What is significant?
The present Croxton East homestead, Lake Road, Tabor was built soon after 1902 for Wilhelm Huf and his wife Johanna Augusta, nee Schultz. It superseded the original timber cottage of Friedrich Huf and his wife Anna, nee Raschke, which was incorporated into the new house. Friedrich who had a mixed farm of about 200 acres had selected the land in 1863. Within ten years he moved his family to the Wimmera, a typical re-migration for Lutherans in the Hochkirch/Tarrington/Tabor area, in search of better prospects. Wilhelm inherited his uncle's property through his father and moved there in 1895. By the early 1900s he was able to engage the important local architect, Frank Hammond to design a new and very substantial house. Hammond, who lived nearby at Penshurst, had very close connections with the Lutheran community at Tabor. The house is a fine but sober interpretation of the Queen Anne style fashionable at the time and can be contrasted with other much grander and more elaborate examples in the area.

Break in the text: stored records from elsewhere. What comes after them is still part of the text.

Lemma probeDirs_harmless sourceDir dirs buildOutput :
  ensures P (fun out => out = buildOutput \/
                        exists dir, In dir dirs /\ out = path_join sourceDir dir)
          (FsExtra.probeDirs (W:=W) sourceDir dirs buildOutput).
Proof.
  induction dirs as [|dir rest IH]; simpl.
  - apply ensures_ret. now left.
  - apply ensures_seq; [now apply ensures_pathExists|].
    intros b. destruct b.
    + apply ensures_ret. right. exists dir. split; [now left | reflexivity].
    + eapply ensures_weaken; [| |exact IH]; [auto|].
      intros out [E|(d & Hd & E)]; [now left|]. right. exists d. split; [now right|exact E].
Qed.

Lemma findBuildOutput_FsExtra_harmless moduleName type :
  ensures P (fun out => out = "" \/ isBuildOutput moduleName out)
          (FsExtra.findBuildOutput (W:=W) (workspaceOf moduleName) type).
Proof.
  assert (Front : ensures P (fun out => out = "" \/ isBuildOutput moduleName out)
                    (FsExtra.probeDirs (W:=W) (workspaceOf moduleName) possibleDirs "")).
  { eapply ensures_weaken; [| |apply probeDirs_harmless]; [auto|].
    intros out [E|(d & Hd & E)]; [now left|]. right. right. eauto. }
  destruct type; try exact Front.
  unfold FsExtra.findBuildOutput.
  apply ensures_seq; [now apply ensures_pathExists|].
  intros b. apply ensures_ret. right. destruct b.
  - right. exists "dist". split; [now left | reflexivity].
  - now left.
Qed.

Lemma findBuildOutput_NodeFs_harmless moduleName type :
  ensures P (fun out => out = "" \/ isBuildOutput moduleName out)
          (NodeFs.findBuildOutput (W:=W) (workspaceOf moduleName) type).
Proof.
  assert (Front : ensures P (fun out => out = "" \/ isBuildOutput moduleName out)
                    (NodeFs.probeDirs (W:=W) (workspaceOf moduleName) possibleDirs "")).
  { intros s. rewrite probeDirs_NodeFs.
    revert s. eapply ensures_weaken; [| |apply probeDirs_harmless]; [auto|].
    intros out [E|(d & Hd & E)]; [now left|]. right. right. eauto. }
  destruct type; try exact Front.
  unfold NodeFs.findBuildOutput.
  apply ensures_tryCatch.
  - apply ensures_seq; [now apply ensures_access|].
    intros _. apply ensures_ret. right. right. exists "dist".
    split; [now left | reflexivity].
  - intros e. apply ensures_ret. right. now left.
Qed.
End Harmless.

(** The steps of the fs-extra service stay within the module. *)
Lemma backupCurrent_FsExtra_confined module moduleName :
  ensures (confined_FsExtra module moduleName) anything
          (FsExtra.backupCurrent (W:=W) (deployPath module) moduleName).
Proof. unfold FsExtra.backupCurrent, copy. confine. Qed.

Lemma deployBuild_FsExtra_confined module moduleName :
  ensures (confined_FsExtra module moduleName) anything
          (FsExtra.deployBuild (W:=W) (workspaceOf moduleName) (deployPath module)
                               (type module)).
Proof.
  unfold FsExtra.deployBuild.
  eapply ensures_bind;
    [apply findBuildOutput_FsExtra_harmless, harmless_confined_FsExtra|].
  intros out [->|Hout]; [simpl; apply ensures_throw|].
  destruct (out =? ""); [apply ensures_throw|].
  unfold FsExtra.replaceTarget, emptyDir, ensureDir, copy. confine.
Qed.

Lemma cleanupTemp_confined_FsExtra module moduleName :
  ensures (confined_FsExtra module moduleName) anything
          (FsExtra.cleanupTemp (W:=W) (workspaceOf moduleName)).
Proof. unfold FsExtra.cleanupTemp, remove. confine. Qed.

Lemma upgradeSteps_FsExtra_confined module moduleName startTime :
  ensures (confined_FsExtra module moduleName) anything
          (FsExtra.upgradeSteps (W:=W) module moduleName (workspaceOf moduleName) startTime).
Proof.
  pose proof (harmless_confined_FsExtra module moduleName) as HP.
  unfold FsExtra.upgradeSteps.
  apply ensures_seq; [confine|]. intros _.
  apply ensures_seq; [unfold ensureDir; confine|]. intros _.
  apply ensures_seq; [now apply gitCloneOrPull_harmless|]. intros _.
  apply ensures_seq; [now apply npmInstall_FsExtra_harmless|]. intros _.
  apply ensures_seq; [now apply buildProject_harmless|]. intros _.
  apply ensures_seq; [apply backupCurrent_FsExtra_confined|]. intros _.
  apply ensures_seq; [apply deployBuild_FsExtra_confined|]. intros _.
  apply ensures_seq; [now apply getVersion_FsExtra_harmless|]. intros v.
  confine.
Qed.

(** The steps of the node:fs service. *)
Lemma backupCurrent_NodeFs_confined module moduleName :
  ensures (confined_NodeFs module moduleName) anything
          (NodeFs.backupCurrent (W:=W) (deployPath module) moduleName).
Proof.
  unfold NodeFs.backupCurrent, NodeFs.mkdir_recursive, NodeFs.cp_recursive,
    ensureDir, copy.
  confine.
Qed.

Lemma deployBuild_NodeFs_confined module moduleName :
  ensures (confined_NodeFs module moduleName) anything
          (NodeFs.deployBuild (W:=W) (workspaceOf moduleName) (deployPath module)
                              (type module)).
Proof.
  unfold NodeFs.deployBuild.
  eapply ensures_bind;
    [apply findBuildOutput_NodeFs_harmless, harmless_confined_NodeFs|].
  intros out [->|Hout]; [simpl; apply ensures_throw|].
  destruct (out =? ""); [apply ensures_throw|].
  unfold NodeFs.replaceTarget, NodeFs.mkdir_recursive, NodeFs.cp_recursive,
    NodeFs.rm_recursive_force, remove, ensureDir, copy.
  confine.
Qed.

Lemma cleanupTemp_confined_NodeFs module moduleName :
  ensures (confined_NodeFs module moduleName) anything
          (NodeFs.cleanupTemp (W:=W) (workspaceOf moduleName)).
Proof. unfold NodeFs.cleanupTemp, NodeFs.rm_recursive_force, remove. confine. Qed.

Lemma upgradeSteps_NodeFs_confined module moduleName startTime :
  ensures (confined_NodeFs module moduleName) anything
          (NodeFs.upgradeSteps (W:=W) module moduleName (workspaceOf moduleName) startTime).
Proof.
  pose proof (harmless_confined_NodeFs module moduleName) as HP.
  unfold NodeFs.upgradeSteps.
  apply ensures_seq; [confine|]. intros _.
  apply ensures_seq; [unfold NodeFs.mkdir_recursive, ensureDir; confine|]. intros _.
  apply ensures_seq; [now apply gitCloneOrPull_harmless|]. intros _.
  apply ensures_seq; [now apply npmInstall_NodeFs_harmless|]. intros _.
  apply ensures_seq; [now apply buildProject_harmless|]. intros _.
  apply ensures_seq; [apply backupCurrent_NodeFs_confined|]. intros _.
  apply ensures_seq; [apply deployBuild_NodeFs_confined|]. intros _.
  apply ensures_seq; [now apply getVersion_NodeFs_harmless|]. intros v.
  confine.
Qed.
End Confinement.

Section ConfinedRuns.
Context {W : Type} `{Host W}.
Variable modules : list ModuleConfig.

Lemma upgradeModule_FsExtra_run moduleName module :
  find (fun m => name m =? moduleName) modules = Some module ->
  ensures (confined_FsExtra module moduleName) anything
          (FsExtra.upgradeModule (W:=W) modules moduleName).
Proof.
  intros Hfind. unfold FsExtra.upgradeModule. rewrite Hfind.
  change (path_join "/tmp/upgrade" moduleName) with (workspaceOf moduleName).
  apply ensures_seq; [apply ensures_date_now|]. intros startTime.
  apply ensures_tryFinally; [|apply cleanupTemp_confined_FsExtra].
  apply ensures_tryCatch; [apply upgradeSteps_FsExtra_confined|].
  intros e. unfold FsExtra.upgradeFailed. confine.
Qed.

Lemma upgradeModule_NodeFs_run moduleName module :
  find (fun m => name m =? moduleName) modules = Some module ->
  ensures (confined_NodeFs module moduleName) anything
          (NodeFs.upgradeModule (W:=W) modules moduleName).
Proof.
  intros Hfind. unfold NodeFs.upgradeModule. rewrite Hfind.
  change (path_join "/tmp/upgrade" moduleName) with (workspaceOf moduleName).
  apply ensures_seq; [apply ensures_date_now|]. intros startTime.
  apply ensures_tryFinally; [|apply cleanupTemp_confined_NodeFs].
  apply ensures_tryCatch; [apply upgradeSteps_NodeFs_confined|].
  intros e. unfold NodeFs.upgradeFailed. confine.
Qed.

Lemma upgradeModule_Draft_run moduleName module :
  find (fun m => name m =? moduleName) modules = Some module ->
  ensures (confined_FsExtra module moduleName) anything
          (Draft.upgradeModule (W:=W) modules moduleName).
Proof.
  intros Hfind. unfold Draft.upgradeModule. rewrite Hfind.
  change (path_join "/tmp/upgrade" moduleName) with (workspaceOf moduleName).
  apply ensures_seq; [apply ensures_date_now|]. intros startTime.
  apply ensures_tryFinally; [|apply cleanupTemp_confined_FsExtra].
  apply ensures_tryCatch; [apply upgradeSteps_FsExtra_confined|].
  intros e. unfold Draft.upgradeFailed. confine.
Qed.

It survives substantially intact including many internal features, and in excellent condition. The Canary Island palms in the garden enhance the architecture.
How is it significant?
Croxton East Homestead is of historical and architectural significance to the community of Croxton East and to the Southern Grampians Shire.
Why is it significant?
Croxton East Homestead is of historical significance for its direct and continuing associations with the extended Huf family, especially Friedrich Huf and his wife Anna Raschke, and Wilhelm Huf and his wife Johanna Augusta Schultz and their children. The former family represents the first waves of migration and re-migration in the search for prosperity. The latter family represents local consolidation and the finding of prosperity by subsequent generations.
Croxton East Homestead is of architectural significance as one of the better examples of the domestic work of the important local architect, Frank Hammond, for demonstrating his links with the German Lutheran community and more generally for reflecting the material success and personal stability of the Lutheran migrants.